NOD2 Antibody - #DF12125

Involved in gastrointestinal immunity. Upon stimulation by muramyl dipeptide (MDP), a fragment of bacterial peptidoglycan, binds the proximal adapter receptor-interacting RIPK2, which recruits ubiquitin ligases as XIAP, BIRC2, BIRC3, INAVA and the LUBAC complex, triggering activation of MAP kinases and activation of NF-kappa-B signaling. This in turn leads to the transcriptional activation of hundreds of genes involved in immune response. Required for MDP-induced NLRP1-dependent CASP1 activation and IL1B release in macrophages. Component of an autophagy-mediated antibacterial pathway together with ATG16L1. Plays also a role in sensing single-stranded RNA (ssRNA) from viruses. Interacts with mitochondrial antiviral signaling/MAVS, leading to activation of interferon regulatory factor-3/IRF3 and expression of type I interferon.

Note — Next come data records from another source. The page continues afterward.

(** * Dengo: a MongoDB-style document API over an ordered key-value store

    Shallow embedding of the collection engine (the [Collection] and
    [Cursor] classes and the [utils] path helpers) together with the part
    of the host runtime it relies on: JavaScript values, the ordered
    key-value store with versionstamps, and a few string built-ins.

    Values.  A value is [undefined], [null], a boolean, a number, a string,
    a [Date], an [ObjectId], an array or a plain object.  Numbers are the
    integral doubles ([VNum n], with [n] in [Z]) and [NaN]; sums and
    products are rounded as the host rounds them; a relational operator
    reads a string as the double its text denotes, fractions and infinities
    included ([xnum]).  A [Date] is a valid date, given by its time value.
    Arrays are dense and have no property besides their elements.  Strings
    are sequences of code units below 128 (as [string]); an object keeps its
    own enumerable properties in insertion order (an association list; the
    host's rule that integer-like keys come first is not modelled);
    [ObjectId] is its 24-digit lower-case hexadecimal form and has, like
    [Date], no enumerable own property; prototype members and the [length]
    of arrays and strings are not addressed by document paths.

    Effects.  Reads are functions of the store; writes pass the store along
    and return an [outcome].  An operation runs without interleaving, so a
    prefix scan is a snapshot.  The id a call would generate is a parameter
    ([fresh]).  Mutation in place is followed where the code depends on it:
    [$push] and [$addToSet] extend the array that [getNestedValue] found
    inside the document, see [getNestedRef].  Documents, filters and updates
    are trees: no object is reachable along two paths of an input.

    Not covered: sorting ([Cursor.sort] and the [sort] option of [find]),
    [updateMany], [deleteMany], and [insertMany] with [ordered: false],
    whose insertions run concurrently. *)

From Stdlib Require Import ZArith String Ascii List Bool Lia.
From Stdlib Require Import DecimalString.
From stdpp Require Import gmap strings list fin_maps sorting.
Import ListNotations.

Open Scope string_scope.
Open Scope Z_scope.

(** ** Host values *)

#[local] Set Warnings "-register-all".

Inductive value : Type :=
  | VUndef
  | VNull
  | VBool (b : bool)
  | VNum (n : Z)
  | VStr (s : string)
  | VDate (ms : Z)
  | VOid (hex : string)
  | VArr (items : list value)
  | VObj (fields : list (string * value))
  | VNaN.

Module Js.

Inductive jstype := TUndefined | TObject | TBoolean | TNumber | TString.

Definition jstype_eqb (a b : jstype) : bool :=
  match a, b with
  | TUndefined, TUndefined | TObject, TObject | TBoolean, TBoolean
  | TNumber, TNumber | TString, TString => true
  | _, _ => false
  end.

(** [typeof v] *)
Definition typeof (v : value) : jstype :=
  match v with
  | VUndef => TUndefined
  | VBool _ => TBoolean
  | VNum _ | VNaN => TNumber
  | VStr _ => TString
  | VNull | VDate _ | VOid _ | VArr _ | VObj _ => TObject
  end.

Definition typeof_name (t : jstype) : string :=
  match t with
  | TUndefined => "undefined"
  | TObject => "object"
  | TBoolean => "boolean"
  | TNumber => "number"
  | TString => "string"
  end.

(** [ToBoolean]: what [if (v)], [!v], [a || b] test. *)
Definition truthy (v : value) : bool :=
  match v with
  | VUndef | VNull | VNaN => false
  | VBool b => b
  | VNum n => negb (n =? 0)
  | VStr s => negb (String.eqb s EmptyString)
  | VDate _ | VOid _ | VArr _ | VObj _ => true
  end.

Definition is_undef (v : value) : bool :=
  match v with VUndef => true | _ => false end.

Definition is_null (v : value) : bool :=
  match v with VNull => true | _ => false end.

(** [v == null] *)
Definition is_nullish (v : value) : bool := is_undef v || is_null v.
(** C10.  When every entry of the supplied mask is True, the rebuilt mask
    is the supplied one: each element's mask keeps its length [T] and all
    of its entries are True (and no track query is dropped or padded). *)
Theorem pad_tracks_all_valid_identity
    (embed_dim batch_size T : nat) (tq : tensor3) (tqm : list (list bool)) :
  0 < batch_size →
  length tq = batch_size →
  length tqm = batch_size →
  Forall (λ t : tensor2, length t = T) tq →
  Forall (Forall (λ r : row, length r = embed_dim)) tq →
  Forall (λ m : list bool, length m = T) tqm →
  Forall (Forall (eq true)) tqm →
  pad_tracks embed_dim batch_size tq tqm = Ok (tq, tqm) ∧
  Forall (λ m : list bool, length m = T ∧ Forall (eq true) m) tqm.
Proof.
  intros Hpos Htq Htqm Hrect Hwidth Hmrect Hall.
  assert (Hsum : ∀ m, m ∈ tqm → mask_sum m = T).
  { intros m Hm. rewrite mask_sum_all_true.
    - by apply (proj1 (Forall_forall _ _) Hmrect).
    - by apply (proj1 (Forall_forall _ _) Hall). }
  assert (Hmax : max_list (mask_sum <$> tqm) = T).
  { destruct (max_is_attained tqm) as (m & Hm & <-).
    { intros ->. cbn in Htqm. lia. }
    by apply Hsum. }
  split.
  2:{ apply Forall_forall. intros m Hm. split.
      - by apply (proj1 (Forall_forall _ _) Hmrect).
      - by apply (proj1 (Forall_forall _ _) Hall). }
  rewrite (pad_tracks_rect embed_dim batch_size T) by done.
  rewrite Hmax. f_equal. f_equal.
  - apply list_eq. intros i. rewrite lookup_zip_with.
    destruct (tq !! i) as [t|] eqn:Ht; [|done]. cbn.
    destruct (lookup_lt_is_Some_2 tqm i) as [m Hm].
    { apply lookup_lt_Some in Ht. lia. }
    rewrite Hm. cbn. f_equal.
    assert (Hin : m ∈ tqm) by (eapply list_elem_of_lookup_2; eauto).
    rewrite (Hsum m Hin), Nat.sub_diag. cbn. rewrite app_nil_r.
    apply masked_all_true.
    + rewrite (proj1 (Forall_lookup _ _) Hrect i t Ht).
      symmetry. by apply (proj1 (Forall_forall _ _) Hmrect).
    + by apply (proj1 (Forall_forall _ _) Hall).
  - apply list_eq. intros i. rewrite list_lookup_fmap.
    destruct (tqm !! i) as [m|] eqn:Hm; [|done]. cbn. f_equal.
    assert (Hin : m ∈ tqm) by (eapply list_elem_of_lookup_2; eauto).
    rewrite (Hsum m Hin), Nat.sub_diag. cbn. rewrite app_nil_r.
    assert (HmT : length m = T) by (by apply (proj1 (Forall_forall _ _) Hmrect)).
    assert (Hmt : Forall (eq true) m) by (by apply (proj1 (Forall_forall _ _) Hall)).
    rewrite <- HmT. clear -Hmt. induction Hmt as [|b m <- _ IH]; [done|].
    cbn. by rewrite IH.
Qed.

Lemma pad_tracks_all_valid_identity_witness :
  pad_tracks 1 2 [[[1%Z]; [2%Z]]; [[3%Z]; [4%Z]]] [[true; true]; [true; true]]
  = Ok ([[[1%Z]; [2%Z]]; [[3%Z]; [4%Z]]], [[true; true]; [true; true]]).
Proof.
  apply (pad_tracks_all_valid_identity 1 2 2
           [[[1%Z]; [2%Z]]; [[3%Z]; [4%Z]]] [[true; true]; [true; true]]).
  - lia.
  - reflexivity.
  - reflexivity.
  - repeat constructor.
  - repeat constructor.
  - repeat constructor.
  - repeat constructor.
Defined.

(** ** The decoder layer *)

(** *** Running [M] *)

Lemma bind_run {S A B} (m : M S A) (f : A → M S B) s a s' :
  m s = (Ok a, s') → (m ≫= f) s = f a s'.
Proof. intros H. unfold mbind, M_bind. by rewrite H. Qed.

Lemma bind_run_err {S A B} (m : M S A) (f : A → M S B) s e s' :
  m s = (Err e, s') → (m ≫= f) s = (Err e, s').
Proof. intros H. unfold mbind, M_bind. by rewrite H. Qed.

Lemma load_run s l v : heap s !! l = Some v → load l s = (Ok v, s).
Proof. intros H. unfold load, getitem. by rewrite H. Qed.

Lemma lookup_snoc {A} (h : list A) v : (h ++ [v]) !! length h = Some v.
Proof. by apply list_lookup_middle. Qed.

(** *** Addition without broadcasting *)

Lemma bcast_same {A B C} (f : A → B → res C) (g : A → B → C) x y :
  length x = length y →
  (∀ i a b, x !! i = Some a → y !! i = Some b → f a b = Ok (g a b)) →
  bcast f x y = Ok (zip_with g x y).
Proof.
  intros Hl Hf. unfold bcast. rewrite decide_True by done.
  rewrite (mapM_ext_Ok _ (λ p, g p.1 p.2)).
  - f_equal. clear. revert y. induction x as [|a x IH]; intros [|b y]; try done.
    cbn. by rewrite IH.
  - intros [a b] Hin. apply list_elem_of_lookup in Hin as [i Hi].
    apply lookup_zip_with_Some in Hi as (a' & b' & Heq & Ha & Hb).
    injection Heq as <- <-. by apply (Hf i).
Qed.

Lemma tadd1_same (r d : list Z) :
  length r = length d → tadd1 r d = Ok (zip_with Z.add r d).
Proof. intros Hl. unfold tadd1. by apply bcast_same. Qed.

Lemma tadd2_same n2 (x y : list (list Z)) :
  length x = length y →
  Forall (λ r, length r = n2) x → Forall (λ r, length r = n2) y →
  tadd2 x y = Ok (zip_with (zip_with Z.add) x y).
Proof.
  intros Hl Hx Hy. unfold tadd2. apply bcast_same; [done|].
  intros i r d Hr Hd. apply tadd1_same.
  rewrite (proj1 (Forall_lookup _ _) Hx i r Hr).
  by rewrite (proj1 (Forall_lookup _ _) Hy i d Hd).
Qed.

Lemma tadd3_same n0 n1 n2 (x y : list (list (list Z))) :
  has_shape n0 n1 n2 x → has_shape n0 n1 n2 y →
  tadd3 x y = Ok (zip_with (zip_with (zip_with Z.add)) x y).
Proof.
  intros [Hlx Hx] [Hly Hy]. unfold tadd3. apply bcast_same; [lia|].
  intros i a b Ha Hb.
  destruct (proj1 (Forall_lookup _ _) Hx i a Ha) as [Hla Hwa].
  destruct (proj1 (Forall_lookup _ _) Hy i b Hb) as [Hlb Hwb].
  apply (tadd2_same n2); [lia|done..].
Qed.

(** *** Adding the detection queries *)

Lemma has_shape_lookup n0 n1 n2 (x : list (list (list Z))) i t :
  has_shape n0 n1 n2 x → x !! i = Some t →
  length t = n1 ∧ Forall (λ r, length r = n2) t.
Proof. intros [_ Hx] Ht. exact (proj1 (Forall_lookup _ _) Hx i t Ht). Qed.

Polyubiquitinated following MDP stimulation, leading to proteasome-mediated degradation.

Cytoplasm. Membrane. Mitochondrion. Basolateral cell membrane.

Expressed in intestinal mucosa, mainly in Paneth cells and, at lower extent, in the glandular epithelium.

Component of a signaling complex consisting of ARHGEF2, NOD2 and RIPK2. Interacts (via CARD domain) with RIPK2 (via CARD domain). Interacts with ATG16L1. Interacts (via NACHT domain) with CARD9. Interacts with ANKRD17 (via N-terminus). Interacts with HSPA1A; the interaction enhances NOD2 stability. Interacts (via both CARD domains) with HSP90; the interaction enhances NOD2 stability. Interacts (via CARD domain) with SOCS3; the interaction promotes NOD2 degradation. Interacts (via CARD domain) with ERBBI2P; the interaction inhibits activation of NOD2. Interacts (via CARD domain) with CASP1; this interaction leads to IL1B processing. Also interacts with CASP4. Interacts with NLRP1; this interaction is enhanced in the presence of muramyl dipeptide (MDP) and leads to increased IL1B release. Interacts with MAPKBP1; the interaction is enhanced in the presence of muramyl dipeptide (MDP). Interacts with INAVA; the interaction takes place upon PRR stimulation. Interacts with ANKHD1, C10ORF67, CHMP5, DOCK7, ENTR1, KRT15, LDOC1, PPP1R12C, PPP2R3B, TRIM41 and VIM. Interacts with NLRP12; this interaction promotes degradation of NOD2 through the ubiquitin-proteasome pathway.

The ATG16L1-binding motif mediates interaction with ATG16L1.

Intramolecular interactions between the N-terminal moiety and the leucine-rich repeats (LRR) may be important for autoinhibition in the absence of activating signal. In the absence of LRRs, the protein becomes a constitutive activator of CASP1 cleavage and proIL1B processing.